PAZARLAMA: İHTİYACI ÜRÜNE TERCÜME ETME SANATI

Pazarlama, ihtiyacı ürüne tercüme etmektir.” Yani öyle bir ürün tahayyül edecek hatta kabaca tasarlayacaksınız ki; o ürün, o güne kadar insanların tatmin edilemeyen bir ihtiyacını gidersin. Her “pazar” birkaç alt pazardan (segment) oluşur. Pazarlamacı önce bir “segmentasyon” yapar. Her alt pazar için ayrı bir tasarım (ürün farklılaştırma) gerekir. İnsanlar ihtiyaç hisseder. Ama o ihtiyacını hangi ürünle gidereceğini bilmez. Kendisinden önce doğanların kullandıkları veya tükettiklerine bakar. Kendi tercihini belirler. Piyasada bulunanlardan birini seçer. Ama hâlâ içinde bir tatminsizlik vardır.

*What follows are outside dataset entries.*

(** * s3strata: tier resolution and file lifecycle orchestration

    A shallow embedding of the Python package [s3strata] (config.py,
    objectstore.py, file_manager.py, types.py) and of the reference
    metadata adapter examples/sqlalchemy_adapter.py, together with the
    properties of the tier resolver and of the file manager.

    Conventions of the embedding.
    - A Python [str] is a Rocq [string]; a character is a code point
      below 256.  [Optional[T]] is [option T].
    - Python truthiness ([not x], [x or y], [if x:]) is written out with
      [truthy] and [py_or]: [None] and the empty string are falsy.
    - A [datetime] is an integer number of seconds, [timedelta(seconds=d)]
      is [d]; the calendar range of [datetime] is not represented.
    - [async def] bodies run to completion in program order: a coroutine
      is a function from the world to an outcome and a new world.
    - A raised exception is the outcome [Raise e]; the effects made before
      the raise stay in the world. *)

From Stdlib Require Import ZArith String Ascii List Lia Bool.
From stdpp Require Import base tactics option list strings pretty gmap.

Local Open Scope string_scope.
Local Open Scope Z_scope.
Local Open Scope list_scope.

(** ** Python values *)

Inductive Exn : Type :=
| ValueError (msg : string)
| TypeError (msg : string)
| FileNotFoundError (msg : string)
| ClientError (code : string) (msg : string)
| BotoCoreError (msg : string)
| NoResultFound
| IntegrityError (msg : string)
| OutOfFuel.

Inductive Result (X : Type) : Type :=
| Ok (x : X)
| Raise (e : Exn).
Arguments Ok {X} x.
Arguments Raise {X} e.

Definition is_ok {X} (r : Result X) : bool :=
  match r with Ok _ => true | Raise _ => false end.

(** [bool(x)] for [x : Optional[str]]. *)
Definition truthy (o : option string) : bool :=
  match o with
  | None => false
  | Some s => negb (String.eqb s "")
  end.

(** [x or d] for [x : Optional[str]] and a string [d]. *)
Definition py_or (o : option string) (d : string) : string :=
  match o with
  | Some s => if String.eqb s "" then d else s
  | None => d
  end.

(** [f"{x}"] for [x : Optional[str]]. *)
Definition py_format (o : option string) : string :=
  match o with
  | Some s => s
  | None => "None"
  end.

(** [s.startswith(p)]. *)
Fixpoint startswith (p s : string) : bool :=
  match p, s with
  | EmptyString, _ => true
  | String a p', String b s' => Ascii.eqb a b && startswith p' s'
  | String _ _, EmptyString => false
  end.

(** [p in s] for strings. *)
Fixpoint contains (p s : string) : bool :=
  startswith p s ||
  match s with
  | EmptyString => false
  | String _ s' => contains p s'
  end.

(** [s[n:]]. *)
Fixpoint drop_chars (n : nat) (s : string) : string :=
  match n, s with
  | O, _ => s
  | S n', String _ s' => drop_chars n' s'
  | S _, EmptyString => EmptyString
  end.

(** [s.split(sep)] for a separator of one character. *)
Fixpoint split_on (sep : ascii) (s : string) : list string :=
  match s with
  | EmptyString => [EmptyString]
  | String c s' =>
    if Ascii.eqb c sep then EmptyString :: split_on sep s'
    else
      match split_on sep s' with
      | h :: t => String c h :: t
      | [] => [String c EmptyString]
      end
  end.

Definition lower_char (a : ascii) : ascii :=
  let n := N_of_ascii a in
  if ((65 <=? n) && (n <=? 90))%N then ascii_of_N (n + 32) else a.

(** [s.lower()]. *)
Fixpoint lower (s : string) : string :=
  match s with
  | EmptyString => EmptyString
  | String a s' => String (lower_char a) (lower s')
  end.

(** ** types.py: enumerations *)

Inductive StorageTier : Type := HOT | COLD.
Inductive FileVisibility : Type := PUBLIC | PRIVATE.

Global Instance StorageTier_eq_dec : EqDecision StorageTier.
Proof. solve_decision. Defined.
Global Instance FileVisibility_eq_dec : EqDecision FileVisibility.
Proof. solve_decision. Defined.

(** The [str] value of a member of the [str, Enum] class. *)
Definition StorageTier_value (t : StorageTier) : string :=
  match t with HOT => "HOT" | COLD => "COLD" end.

(** [StorageTier(value)]: lookup of a member by value. *)
Definition StorageTier_of_value (s : string) : Result StorageTier :=
  if String.eqb s "HOT" then Ok HOT
  else if String.eqb s "COLD" then Ok COLD
  else Raise (ValueError ("'" +:+ s +:+ "' is not a valid StorageTier")).

(** ** config.py *)

Record S3StrataAdvancedOptions : Type := {
  default_presigned_url_expiration : Z;
  default_storage_tier : StorageTier;
  default_visibility : FileVisibility
}.

Definition default_advanced : S3StrataAdvancedOptions :=
  {| default_presigned_url_expiration := 14400;
     default_storage_tier := HOT;
     default_visibility := PRIVATE |}.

BABACAN, DAVUTOĞLU VE İNCE

Siyaset piyasasına “Babacan” ve “Davutoğlu” isimlerinde iki sağcı “eski tüfek” girdi. Firmalarını (partilerini) kurdular. Kurdukları iki firma da aynı “segment”e hitap ediyor. Bu, iktidarda bulunan ve Türkiye halkının çoğunluğunu teşkil eden “Sünni-dindar-milliyetçi-kapitalist” segmenttir.  Bu segment çok büyük olduğu için daha küçük segmentlere ayrılabilir. Herkes bir pay alabilir. “İnce” isimli girişimci ise dar (laik-ulusalcı-solcu-Alevi) bir segmente hitap etmeyi düşünüyor. Şimdi sıra bu girişimcilerin, ürünlerini farklılaştırıp bu farkı (eğer fark varsa) hedef “müşteri/seçmen”e anlatıp onlara  “işte benim aradığım ürün budur” dedirtmelerine geldi. Bu aşamaya pazarlamanın iletişim ayağı denir. Bana kalırsa bu müteşebbisler yeni bir segment oluşturamayacaklarına göre firmalarını siyaset piyasasında “farklı ürün (program/manifesto) yok ama farklı adam var” şeklinde konumlandıracaktır. Eğer bu tespitim doğruysa, uygulanacak iletişimin çekirdek mesajı “bu adam, o adamdan iyidir” olacaktır. O zaman nihai hedef “o adamın yerine geçmek” olur.

Son söz: Yok aslında bir farkımız, ama biz başkasıyız.